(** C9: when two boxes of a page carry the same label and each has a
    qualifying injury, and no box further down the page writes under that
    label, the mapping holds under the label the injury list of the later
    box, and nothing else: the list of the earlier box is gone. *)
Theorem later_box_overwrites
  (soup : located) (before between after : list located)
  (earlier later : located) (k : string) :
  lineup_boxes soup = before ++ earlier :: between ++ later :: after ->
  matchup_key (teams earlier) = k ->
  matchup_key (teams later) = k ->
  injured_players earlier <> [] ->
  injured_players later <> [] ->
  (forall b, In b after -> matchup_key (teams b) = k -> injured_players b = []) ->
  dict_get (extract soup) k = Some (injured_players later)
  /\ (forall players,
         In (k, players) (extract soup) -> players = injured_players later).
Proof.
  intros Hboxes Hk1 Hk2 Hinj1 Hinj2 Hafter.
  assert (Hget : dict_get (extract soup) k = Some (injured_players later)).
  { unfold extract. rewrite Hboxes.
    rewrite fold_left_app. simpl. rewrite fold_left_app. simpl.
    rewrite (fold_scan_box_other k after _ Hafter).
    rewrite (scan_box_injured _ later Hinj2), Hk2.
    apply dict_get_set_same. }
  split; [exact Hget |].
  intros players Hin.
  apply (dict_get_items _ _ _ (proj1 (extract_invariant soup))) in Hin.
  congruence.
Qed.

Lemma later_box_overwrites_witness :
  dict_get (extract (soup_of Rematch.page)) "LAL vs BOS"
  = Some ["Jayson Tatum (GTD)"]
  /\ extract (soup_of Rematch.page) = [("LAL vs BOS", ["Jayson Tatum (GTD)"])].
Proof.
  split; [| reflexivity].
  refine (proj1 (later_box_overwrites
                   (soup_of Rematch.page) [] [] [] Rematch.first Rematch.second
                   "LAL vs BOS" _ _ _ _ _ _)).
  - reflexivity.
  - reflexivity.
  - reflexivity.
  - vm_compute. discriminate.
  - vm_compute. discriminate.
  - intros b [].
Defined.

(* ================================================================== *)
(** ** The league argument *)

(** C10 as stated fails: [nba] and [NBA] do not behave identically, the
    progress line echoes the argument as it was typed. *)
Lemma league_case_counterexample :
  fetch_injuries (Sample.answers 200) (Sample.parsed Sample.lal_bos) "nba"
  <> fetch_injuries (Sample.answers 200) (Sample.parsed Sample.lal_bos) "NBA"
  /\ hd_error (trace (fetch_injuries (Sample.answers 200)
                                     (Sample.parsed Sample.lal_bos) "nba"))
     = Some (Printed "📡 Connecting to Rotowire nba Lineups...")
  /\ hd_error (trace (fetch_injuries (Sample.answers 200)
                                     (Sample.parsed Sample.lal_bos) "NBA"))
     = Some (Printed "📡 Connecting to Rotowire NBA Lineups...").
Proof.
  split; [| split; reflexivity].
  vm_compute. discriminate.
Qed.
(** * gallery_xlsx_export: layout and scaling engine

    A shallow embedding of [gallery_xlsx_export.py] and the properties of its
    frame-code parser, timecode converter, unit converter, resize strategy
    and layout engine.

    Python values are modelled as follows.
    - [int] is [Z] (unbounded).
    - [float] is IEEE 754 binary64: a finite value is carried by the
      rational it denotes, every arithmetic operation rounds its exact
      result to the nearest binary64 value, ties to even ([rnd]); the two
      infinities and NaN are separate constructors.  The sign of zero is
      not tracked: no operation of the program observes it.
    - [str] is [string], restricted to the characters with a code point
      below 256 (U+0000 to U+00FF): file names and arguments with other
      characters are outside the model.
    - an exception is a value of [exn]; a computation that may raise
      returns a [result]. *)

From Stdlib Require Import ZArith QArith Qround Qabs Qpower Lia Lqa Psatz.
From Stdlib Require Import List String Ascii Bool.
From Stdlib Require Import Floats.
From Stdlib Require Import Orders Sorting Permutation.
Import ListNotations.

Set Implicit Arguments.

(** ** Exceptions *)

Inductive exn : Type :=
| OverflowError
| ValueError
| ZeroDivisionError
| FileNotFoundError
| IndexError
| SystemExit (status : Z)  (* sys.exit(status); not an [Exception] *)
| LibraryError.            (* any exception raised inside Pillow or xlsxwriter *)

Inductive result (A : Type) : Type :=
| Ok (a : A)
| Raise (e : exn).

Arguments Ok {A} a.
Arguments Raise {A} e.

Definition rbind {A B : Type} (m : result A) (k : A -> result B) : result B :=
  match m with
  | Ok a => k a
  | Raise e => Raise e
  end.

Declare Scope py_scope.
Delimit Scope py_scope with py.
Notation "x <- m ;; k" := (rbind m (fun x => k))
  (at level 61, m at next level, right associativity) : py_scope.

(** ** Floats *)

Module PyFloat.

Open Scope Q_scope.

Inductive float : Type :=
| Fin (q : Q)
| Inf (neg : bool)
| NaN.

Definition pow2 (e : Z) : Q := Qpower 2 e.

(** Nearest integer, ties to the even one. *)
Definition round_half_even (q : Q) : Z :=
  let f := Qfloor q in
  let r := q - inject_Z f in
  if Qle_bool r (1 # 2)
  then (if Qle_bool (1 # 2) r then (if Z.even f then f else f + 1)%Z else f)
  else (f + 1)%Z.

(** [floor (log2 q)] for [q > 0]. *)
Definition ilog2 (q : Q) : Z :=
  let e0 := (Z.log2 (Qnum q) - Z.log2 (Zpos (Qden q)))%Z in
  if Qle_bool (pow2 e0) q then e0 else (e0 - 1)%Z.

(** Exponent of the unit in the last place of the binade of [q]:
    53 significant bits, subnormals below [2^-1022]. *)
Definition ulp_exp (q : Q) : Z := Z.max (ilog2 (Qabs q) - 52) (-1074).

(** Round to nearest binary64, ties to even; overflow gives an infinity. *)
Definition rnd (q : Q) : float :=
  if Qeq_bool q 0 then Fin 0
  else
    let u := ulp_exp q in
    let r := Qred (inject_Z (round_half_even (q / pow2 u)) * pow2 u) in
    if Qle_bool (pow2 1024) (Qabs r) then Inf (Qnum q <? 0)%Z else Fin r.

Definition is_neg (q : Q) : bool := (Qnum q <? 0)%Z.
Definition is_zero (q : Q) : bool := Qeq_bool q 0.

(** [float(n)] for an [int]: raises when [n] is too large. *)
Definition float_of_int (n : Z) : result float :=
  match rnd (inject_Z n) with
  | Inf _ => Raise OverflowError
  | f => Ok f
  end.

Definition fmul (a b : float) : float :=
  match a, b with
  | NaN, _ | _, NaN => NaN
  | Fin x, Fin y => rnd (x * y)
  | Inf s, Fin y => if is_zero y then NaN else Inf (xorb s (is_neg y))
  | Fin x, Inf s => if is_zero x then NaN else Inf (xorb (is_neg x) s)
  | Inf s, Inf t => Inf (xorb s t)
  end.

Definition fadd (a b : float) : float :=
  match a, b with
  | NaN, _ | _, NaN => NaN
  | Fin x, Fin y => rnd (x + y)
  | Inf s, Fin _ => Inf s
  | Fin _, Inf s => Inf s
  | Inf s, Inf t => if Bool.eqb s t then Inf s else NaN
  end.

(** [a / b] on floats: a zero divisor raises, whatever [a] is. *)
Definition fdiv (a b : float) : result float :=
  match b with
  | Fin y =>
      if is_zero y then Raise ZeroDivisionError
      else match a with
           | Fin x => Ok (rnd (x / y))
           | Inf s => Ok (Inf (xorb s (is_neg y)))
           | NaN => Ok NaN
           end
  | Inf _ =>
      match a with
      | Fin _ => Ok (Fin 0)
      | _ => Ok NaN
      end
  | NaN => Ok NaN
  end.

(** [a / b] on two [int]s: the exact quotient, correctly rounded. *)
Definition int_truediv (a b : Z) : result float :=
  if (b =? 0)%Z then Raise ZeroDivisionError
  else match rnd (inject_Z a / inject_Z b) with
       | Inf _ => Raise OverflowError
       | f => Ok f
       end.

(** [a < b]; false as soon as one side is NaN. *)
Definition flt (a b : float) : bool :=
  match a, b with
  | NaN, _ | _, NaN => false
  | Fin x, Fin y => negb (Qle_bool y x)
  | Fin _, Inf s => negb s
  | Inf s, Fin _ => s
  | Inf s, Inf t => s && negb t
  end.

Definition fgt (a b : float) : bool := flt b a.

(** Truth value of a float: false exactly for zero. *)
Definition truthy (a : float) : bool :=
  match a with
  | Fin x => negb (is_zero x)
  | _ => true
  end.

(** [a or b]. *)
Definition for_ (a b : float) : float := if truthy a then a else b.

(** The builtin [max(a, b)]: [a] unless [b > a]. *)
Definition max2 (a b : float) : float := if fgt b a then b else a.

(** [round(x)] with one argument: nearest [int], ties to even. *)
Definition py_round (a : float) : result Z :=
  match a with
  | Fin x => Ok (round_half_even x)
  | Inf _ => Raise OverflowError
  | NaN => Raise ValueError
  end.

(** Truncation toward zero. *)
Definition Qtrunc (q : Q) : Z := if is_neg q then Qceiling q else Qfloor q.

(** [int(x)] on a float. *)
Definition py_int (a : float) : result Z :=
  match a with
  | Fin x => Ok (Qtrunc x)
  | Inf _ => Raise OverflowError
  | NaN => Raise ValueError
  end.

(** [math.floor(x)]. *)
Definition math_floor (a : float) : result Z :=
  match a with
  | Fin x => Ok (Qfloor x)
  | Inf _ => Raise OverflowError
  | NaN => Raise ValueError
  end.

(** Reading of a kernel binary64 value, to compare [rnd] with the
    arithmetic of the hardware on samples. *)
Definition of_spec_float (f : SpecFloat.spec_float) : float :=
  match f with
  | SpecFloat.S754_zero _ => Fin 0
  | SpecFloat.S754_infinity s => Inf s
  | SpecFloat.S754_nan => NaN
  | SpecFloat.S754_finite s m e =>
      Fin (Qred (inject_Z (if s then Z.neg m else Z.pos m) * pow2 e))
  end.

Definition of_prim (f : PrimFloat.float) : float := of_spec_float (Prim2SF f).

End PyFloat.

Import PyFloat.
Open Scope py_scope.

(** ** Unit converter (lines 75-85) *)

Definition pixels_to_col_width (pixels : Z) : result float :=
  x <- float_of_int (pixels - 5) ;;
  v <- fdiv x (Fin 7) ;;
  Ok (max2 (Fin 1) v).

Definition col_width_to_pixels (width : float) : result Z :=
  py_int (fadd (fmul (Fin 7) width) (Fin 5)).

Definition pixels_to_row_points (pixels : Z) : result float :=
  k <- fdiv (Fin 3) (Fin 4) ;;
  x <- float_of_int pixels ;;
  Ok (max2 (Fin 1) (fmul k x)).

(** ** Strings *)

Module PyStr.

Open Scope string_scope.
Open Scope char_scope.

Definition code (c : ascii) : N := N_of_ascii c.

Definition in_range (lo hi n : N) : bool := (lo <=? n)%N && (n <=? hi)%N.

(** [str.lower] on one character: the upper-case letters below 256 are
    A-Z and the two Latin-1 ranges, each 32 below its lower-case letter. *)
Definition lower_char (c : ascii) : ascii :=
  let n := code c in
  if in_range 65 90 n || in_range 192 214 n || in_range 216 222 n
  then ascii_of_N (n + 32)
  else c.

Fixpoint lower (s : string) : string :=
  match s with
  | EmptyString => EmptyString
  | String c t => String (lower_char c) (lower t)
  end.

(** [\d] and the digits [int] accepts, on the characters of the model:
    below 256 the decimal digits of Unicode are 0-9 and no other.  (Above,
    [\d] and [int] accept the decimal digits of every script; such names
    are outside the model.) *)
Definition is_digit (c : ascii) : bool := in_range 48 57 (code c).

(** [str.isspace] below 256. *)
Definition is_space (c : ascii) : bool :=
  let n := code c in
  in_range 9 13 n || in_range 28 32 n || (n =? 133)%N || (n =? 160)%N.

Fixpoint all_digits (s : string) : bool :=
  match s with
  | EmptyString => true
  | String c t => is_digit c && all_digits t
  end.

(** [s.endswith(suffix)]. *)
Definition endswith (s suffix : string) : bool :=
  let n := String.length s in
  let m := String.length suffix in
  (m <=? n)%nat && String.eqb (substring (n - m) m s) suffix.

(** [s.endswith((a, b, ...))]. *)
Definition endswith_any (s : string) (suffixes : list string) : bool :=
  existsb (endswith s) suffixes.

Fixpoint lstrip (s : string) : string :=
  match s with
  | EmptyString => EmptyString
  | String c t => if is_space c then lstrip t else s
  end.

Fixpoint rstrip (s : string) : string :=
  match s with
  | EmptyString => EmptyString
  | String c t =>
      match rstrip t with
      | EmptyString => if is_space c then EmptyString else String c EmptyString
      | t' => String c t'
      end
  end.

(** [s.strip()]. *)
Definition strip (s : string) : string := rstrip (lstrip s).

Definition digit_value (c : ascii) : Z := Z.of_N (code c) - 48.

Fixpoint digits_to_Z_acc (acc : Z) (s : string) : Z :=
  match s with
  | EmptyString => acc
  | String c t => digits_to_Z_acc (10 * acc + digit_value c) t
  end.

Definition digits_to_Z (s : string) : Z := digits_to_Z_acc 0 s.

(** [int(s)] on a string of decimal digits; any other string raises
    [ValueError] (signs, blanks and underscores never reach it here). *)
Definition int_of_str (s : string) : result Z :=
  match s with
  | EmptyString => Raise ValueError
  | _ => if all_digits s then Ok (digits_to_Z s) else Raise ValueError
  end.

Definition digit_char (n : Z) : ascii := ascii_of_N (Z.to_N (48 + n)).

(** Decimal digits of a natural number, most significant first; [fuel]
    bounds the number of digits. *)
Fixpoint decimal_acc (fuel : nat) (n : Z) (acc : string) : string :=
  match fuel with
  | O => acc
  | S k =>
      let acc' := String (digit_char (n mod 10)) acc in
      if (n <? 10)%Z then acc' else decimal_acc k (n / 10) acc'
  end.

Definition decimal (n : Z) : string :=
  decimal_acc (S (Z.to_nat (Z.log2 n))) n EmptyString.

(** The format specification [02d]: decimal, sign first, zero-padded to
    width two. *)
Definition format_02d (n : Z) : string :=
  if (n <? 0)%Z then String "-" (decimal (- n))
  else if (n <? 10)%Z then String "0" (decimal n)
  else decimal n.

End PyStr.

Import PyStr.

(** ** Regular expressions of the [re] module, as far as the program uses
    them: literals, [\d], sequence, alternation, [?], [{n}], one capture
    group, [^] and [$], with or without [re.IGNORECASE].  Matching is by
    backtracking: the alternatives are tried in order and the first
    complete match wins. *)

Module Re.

## [Your objective]
How many of the lines above contain "label"? Give the number by itself.

## [Exercise response]
2